Governance Framework


SICO’s Corporate Governance framework comprises of Board and Committee Charters, Code of Business Conduct, operational policies and procedures, internal controls and risk management systems, compliance procedures, delegated authority limits (DAL), internal and external audit, effective communications and transparent disclosure and measurement and accountability.

Code of Business Conduct


SICO conducts itself in accordance with the highest standards of ethical behaviour. A Code of Conduct for SICO Staff has been developed to govern the personal and professional conduct of all employees. The Code of Conduct outlines areas of conflict of interest, confidentiality, fair and equitable treatment, ethics and acting responsibly, honestly, fairly and ethically; and managing customer complaints. A Whistleblowing Policy and Procedures is included within the Code of Conduct for SICO Staff.

Recruitment of Relatives Policy


The Bank has in place policies that govern the recruitment and appointment of relatives to the Bank. Existing employees are required to alert the Human Resource Department of any relatives, or relationship of other employees or candidates being interviewed. Failure to do so will be seen as a breach of conduct and subject to disciplinary action as per the Bank’s policy.

Compliance and Anti-Money Laundering


As a licensed conventional wholesale bank and listed company, SICO has in place comprehensive policies and procedures to ensure full compliance with the relevant rules and regulations of the CBB and the Bahrain Bourse. The Bank has an independent Compliance Department in keeping with Basel and CBB guidelines. The Compliance Department acts as the central coordinator for all matters relating to regulatory reporting and other requirements.

Anti-money laundering measures are also an important area for the Compliance Department, with a designated Money Laundering Reporting Officer (MLRO) and Deputy MLRO. The Bank has documented anti-money laundering and combating the financing of terrorism procedures in conformity to the regulatory requirements in the Kingdom of Bahrain. SICO has implemented a risk-based automated transaction monitoring system, which further enhances the Bank’s anti-money laundering measures in line with the regulations of the CBB.

Corporate Communications


SICO conducts all communications with its stakeholders in a professional, honest, transparent, understandable, accurate and timely manner. Main communications channels include an annual report, corporate website and regular announcements in the appropriate local media. To ensure disclosure of relevant information to all shareholders on a timely basis, the Bank publishes its annual report and the past ten years’ financial statements on the corporate website.

Remuneration of Board Members and Senior Management, and Fees Paid to External Auditors


The remuneration paid to Board members and senior management personnel are disclosed in Note 26 of the Consolidated Financial Statements. The information on fees paid to External Auditors for audit and other services will be available to the CBB and shareholders upon request, provided such disclosure does not impact the interest of Bank.

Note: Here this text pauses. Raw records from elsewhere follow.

(** [is_root]: the user has the initial uid; [named]: the printer has a name;
    [secdesc]: the printer's descriptor, where it can be read. *)
Definition print_access_check (mem : nat -> security_ace) (junk : list Z) (is_root : bool)
    (token : security_token) (named : bool) (secdesc : option security_descriptor) (access_type : Z)
    : option print_result :=
  if is_root || security_token_has_privilege token SEC_PRIV_PRINT_OPERATOR then Some WERR_OK
  else if negb named then Some WERR_ACCESS_DENIED
  else
    match secdesc with
    | None => Some WERR_NOT_ENOUGH_MEMORY
    | Some secdesc =>
        if access_type =? JOB_ACCESS_ADMINISTER then
          '(status, child) ← se_create_child_secdesc mem junk secdesc (owner_sid secdesc)
                               (group_sid secdesc) false;
          if negb (NT_STATUS_IS_OK status) then Some (Werr_of status)
          else
            child ← child;
            Some (Werr_of (se_access_check (map_job_permissions child) token access_type).1)
        else Some (Werr_of (se_access_check (map_printer_permissions secdesc) token access_type).1)
    end.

Compliance with the CBB’s High Level Controls Module


Every conventional bank licensee is expected to comply with rules and guidance mentioned in the High-Level Controls Module issued by the CBB under Rulebook Volume 1. Any non-compliance with the Module needs to be explained by disclosure in the annual report to shareholders and the CBB.

SICO is in compliance with the module except for the following:

HC-1.4.6 and HC-1.4.8, which stipulate that the chairman of the Board of Directors should be an independent director, SICO Chairman Shaikh Abdulla bin Khalifa Al Khalifa is considered an Executive Director as he represents SICO’s major shareholder. However, this does not compromise the high standards of corporate governance as the bank follows strict policies to manage conflict of interest in Board decisions.

HC-1.8.2, HC-4.2.2 and HC-5.3.2 state that the Corporate Governance Committee, Nomination Committee and Remuneration Committee must include only 3 independent directors. The Chairman of the Nomination, Remuneration and Corporate Governance Committee is an independent director, however, the remaining two members are executive directors. The bank is of the opinion that this does not compromise the high standards of corporate governance as the bank has implemented measures to manage potential conflict of interest.

HC-6.5.49 stipulates that every 5 years, the audit committee must commission an independent external quality assurance review of the internal audit function. Currently, SICO plans for the same before the end of 2020.

HC-6.5.51, requires senior management to ensure that all internal audit findings and recommendations are resolved within six months for high risk issues and twelve months for others from the issue date of the subject internal audit report. Some of the findings have not been resolved within the stipulated time frame, however, relevant management is working on addressing this issue.